His father turns to his assistant. “Book him a flight. Commercial.”
Aris Yeager said he never intended to make money from his European Kid posts. He just wanted to entertain his friends, then later a generic internet audience. But about a year ago, Yeager had a fake-it-’til-you-make-it moment that made him realise he had attracted a different audience than he had imagined.
“I’m with my brother and we’re in Greece and are filming content, and we see this insane yacht,” Yeager said, estimating its worth in the tens of millions of dollars.
He searched online and found that it belonged to Tilman Fertitta, the billionaire owner of the Houston Rockets. The last name looked familiar. He scrolled through the followers of his European Kid account and, sure enough, he found Blake Fertitta, Fertitta’s son, an actual rich kid. It turned out the scion was a fan.
“I text his son and say, ‘I just saw your boat, it’s sick’,” Yeager said, recounting the interaction. “He responds and says, ‘You’re welcome to come on it in St Tropez’.”
He kept scrolling through his followers, showing them to his wealthy friends, who pointed out other members of the 1 per cent. The more he posted, the more wealthy followers he gained.
Yeager learned what has been a lucrative lesson: wealthy people are just like the rest of us – they also like to make fun of wealthy people.
“There are a lot of very affluent people who love my content,” he said. “Rich people are always sending it to each other – ‘Oh, look, this is like your son’.”
A few luxury brands noticed Yeager’s reach and offered to pay him for collaborations in his skits. He filmed himself ordering gold-encrusted desserts from the Manhattan bakery MOD and making outrageous demands in the cabin of a private jet that is available for rent, to those who can afford it.
“It’s too small for the models! I was going to bring 10!”

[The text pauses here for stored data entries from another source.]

Lemma Wall_init_fresh (x y : Q) (cfg : Config) (fl : bool) (w : Wall) :
  Wall_init x y cfg fl = Return w ->
  passed w = false /\ wall_x w = x /\ wall_y w = y /\ flip w = fl
  /\ 0 <= rw (wall_rect w) /\ 0 <= rh (wall_rect w)
  /\ rx (wall_rect w) = to_int x
  /\ ry (wall_rect w) = (if fl then to_int y - rh (wall_rect w) else to_int y).
Proof.
  unfold Wall_init. intros H.
  apply bind_Return in H as (wc & _ & H).
  apply bind_Return in H as (s & _ & H).
  apply bind_Return in H as (wd & _ & H).
  apply bind_Return in H as (ht & _ & H).
  apply bind_Return in H as (r & Hr & H).
  unfold scaled_rect in Hr.
  destruct (wd <? 0) eqn:E1; [discriminate|].
  destruct (ht <? 0) eqn:E2; [discriminate|].
  cbn in Hr. injection Hr as <-. injection H as <-.
  apply Z.ltb_ge in E1, E2.
  destruct fl; cbn; repeat split; assumption.
Qed.

Lemma Wall_init_same_config (x y y' : Q) (cfg : Config) (fl fl' : bool)
  (w w' : Wall) :
  Wall_init x y cfg fl = Return w -> Wall_init x y' cfg fl' = Return w' ->
  wall_speed w = wall_speed w' /\ rw (wall_rect w) = rw (wall_rect w').
Proof.
  unfold Wall_init. intros H H'.
  apply bind_Return in H as (wc & Hwc & H). rewrite Hwc in H'.
  apply bind_Return in H as (s & Hs & H). cbn [mbind result_bind] in H'.
  rewrite Hs in H'.
  apply bind_Return in H as (wd & Hwd & H). cbn [mbind result_bind] in H'.
  rewrite Hwd in H'.
  apply bind_Return in H as (ht & Hht & H). cbn [mbind result_bind] in H'.
  rewrite Hht in H'.
  apply bind_Return in H as (r & Hr & H). cbn [mbind result_bind] in H'.
  rewrite Hr in H'. cbn [mbind result_bind] in H'.
  injection H as <-. injection H' as <-.
  unfold scaled_rect in Hr. destruct ((wd <? 0) || (ht <? 0)); [discriminate|].
  injection Hr as <-. destruct fl, fl'; now split.
Qed.

Lemma randint_range (a b entropy v : Z) :
  randint a b entropy = Return v -> a <= v <= b.
Proof.
  unfold randint. destruct (b <? a) eqn:E; [discriminate|].
  apply Z.ltb_ge in E. intros H. injection H as <-.
  pose proof (Z.mod_pos_bound entropy (b - a + 1)). lia.
Qed.

(** Every value of the range is drawn for some output of the generator. *)
Lemma randint_onto (a b v : Z) :
  a <= v <= b -> randint a b (v - a) = Return v.
Proof.
  intros H. unfold randint.
  destruct (b <? a) eqn:E; [apply Z.ltb_lt in E; lia|].
  rewrite Z.mod_small by lia. f_equal. lia.
Qed.

Lemma WallPair_init_scored (x : Q) (h : Z) (cfg : Config) (e : Z)
  (p : WallPair) :
  WallPair_init x h cfg e = Return p -> scored p = false.
Proof.
  unfold WallPair_init. intros H. peel_binds H. now injection H as <-.
Qed.

(** ** Bird: gravity and the bounds check *)

Lemma Bird_update_speed (b : Bird) :
  speed_y (Bird_update b) = py_add (speed_y b) (gravity b).
Proof. reflexivity. Qed.

Lemma Bird_update_y (b : Bird) :
  bird_y (Bird_update b)
  = py_add (bird_y b) (py_add (speed_y b) (gravity b)).
Proof. reflexivity. Qed.

Lemma Bird_update_gravity (b : Bird) : gravity (Bird_update b) = gravity b.
Proof. reflexivity. Qed.

Lemma iter_update_gravity (n : nat) (b : Bird) :
  gravity (Nat.iter n Bird_update b) = gravity b.
Proof. induction n as [|n IH]; [reflexivity|]. simpl. exact IH. Qed.

(** With a gravity that is not negative the velocity never decreases. *)
Lemma iter_update_speed_le (n : nat) (b : Bird) :
  (0 <= gravity b)%Q -> representable (speed_y b) ->
  (speed_y (Nat.iter n Bird_update b)
   <= speed_y (Nat.iter (S n) Bird_update b))%Q.
Proof.
  intros Hg Hs.
  change (Nat.iter (S n) Bird_update b)
    with (Bird_update (Nat.iter n Bird_update b)).
  rewrite Bird_update_speed, iter_update_gravity.
  apply py_add_le; [|exact Hg].
  destruct n as [|n]; [now left|].
  change (Nat.iter (S n) Bird_update b)
    with (Bird_update (Nat.iter n Bird_update b)).
  rewrite Bird_update_speed, iter_update_gravity. apply py_add_steady.
Qed.

(** From rest the velocity follows [fall], and [y] gains it tick by
    tick. *)
Lemma iter_update_fall (n : nat) (b : Bird) (g : Q) :
  (speed_y b == 0)%Q -> (gravity b == g)%Q ->
  speed_y (Nat.iter (S n) Bird_update b) = fall g (S n)
  /\ bird_y (Nat.iter (S n) Bird_update b)
     = py_add (bird_y (Nat.iter n Bird_update b)) (fall g (S n)).
Proof.
  intros Hs Hg.
  assert (Hv : forall k, speed_y (Nat.iter (S k) Bird_update b) = fall g (S k)).
  { induction k as [|k IH].
    - change (speed_y (Nat.iter 1 Bird_update b))
        with (py_add (speed_y b) (gravity b)).
      now apply py_add_compat.
    - change (Nat.iter (S (S k)) Bird_update b)
        with (Bird_update (Nat.iter (S k) Bird_update b)).
      rewrite Bird_update_speed, IH, iter_update_gravity.
      change (fall g (S (S k))) with (py_add (fall g (S k)) g).
      now apply py_add_compat. }
  split; [apply Hv|].
  change (Nat.iter (S n) Bird_update b)
    with (Bird_update (Nat.iter n Bird_update b)) at 1.
  rewrite Bird_update_y, <- Bird_update_speed.
  change (Bird_update (Nat.iter n Bird_update b))
    with (Nat.iter (S n) Bird_update b).
  now rewrite Hv.
Qed.

(** What a gravity tick computes is a number Python can hold. *)
Lemma Bird_update_number (b : Bird) :
  number (speed_y (Bird_update b)) /\ number (bird_y (Bird_update b)).
Proof. split; apply py_add_number. Qed.

Lemma check_bounds_cases (b : Bird) (h : Z) :
  match snd (check_bounds b h) with
  | Some TouchedTop =>
      top (bird_rect b) <= 0
      /\ speed_y (fst (check_bounds b h)) = 0%Q
      /\ bird_y (fst (check_bounds b h)) = 0%Q
      /\ top (bird_rect (fst (check_bounds b h))) = 0
  | Some TouchedBottom =>
      0 < top (bird_rect b) /\ h <= bottom (bird_rect b)
      /\ speed_y (fst (check_bounds b h)) = speed_y b
      /\ bird_y (fst (check_bounds b h))
         = inject_Z (h - rh (bird_rect b))
      /\ bottom (bird_rect (fst (check_bounds b h))) = h
  | None =>
      0 < top (bird_rect b) /\ bottom (bird_rect b) < h
      /\ fst (check_bounds b h) = b
  end.
Proof.
  unfold check_bounds.
  destruct (top (bird_rect b) <=? 0) eqn:E1.
  - apply Z.leb_le in E1. cbn. repeat split. exact E1.
  - apply Z.leb_gt in E1.
    destruct (h <=? bottom (bird_rect b)) eqn:E2.
    + apply Z.leb_le in E2. cbn. repeat split; try assumption.
      unfold bottom. cbn. lia.
    + apply Z.leb_gt in E2. cbn. repeat split; assumption.
Qed.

A rich kid walks into a high-end mattress store and stretches across a $US600,000 bed.
“I heard Post Malone has one,” Louis tells the mattress salesperson, referring to the musician. “Whatever Post Malone has, I want better.”
The invitations started pouring in. The clothing brand Moncler flew him to St Moritz, where he stayed in a five-star hotel and hobnobbed with Anne Hathaway on Alpine slopes. At Miami’s Art Basel he was introduced to Leonardo DiCaprio. It was a convergence of a star who had spent years honing his craft to make movies on the big screen and an influencer who had achieved celebrity on a six-inch screen using improvised lines making fun of people like DiCaprio.
His posts have included cameos from Formula 1 driver Carlos Sainz Jr, rapper Swae Lee and boxer Jake Paul. He has filmed content in Turkey, Dubai, Egypt, Brazil and Saudi Arabia, some of the trips sponsored. His global audience is growing; later this month he will travel to India, where he has gained a large following.
‘I’m European, you know?’
It is reasonable to wonder whether all the brushes with celebrities have turned Yeager into a person more similar to his character.
“I can’t deny that I’m my character sometimes,” he said. “I am very snobby. I’m European, you know?”
The lavishness, however, is not for him. In fact, he is slowing down the European Kid posts and shifting his focus to a new business, Storytime, almost an alter ego of European Kid. It’s aimed at helping promote small businesses by pairing them with neighbourhood influencers.
“I very much created a culture that made rich people look very cool, yet they are not cool people,” he said. “Popping a Dom Perignon bottle or spending thousands of dollars at a club – the people who are doing this, in my eyes, honestly, are usually losers.”
A rich kid in real life now, Yeager dropped by Jacob & Co, a luxury watch brand in midtown Manhattan, on a recent evening.
A $US1 million diamond necklace was in the window of the store, which also sells a $US7.7 million “Billionaire” watch. But he was just saying hi; he had collaborated with owner Jacob Arabo on posts. Employees greeted him with nice-to-see-you hugs and pleas to not be such a stranger.
“He’s a friend of the brand,” said Luba Dudenko, the company’s head of content. “Hopefully more next year.”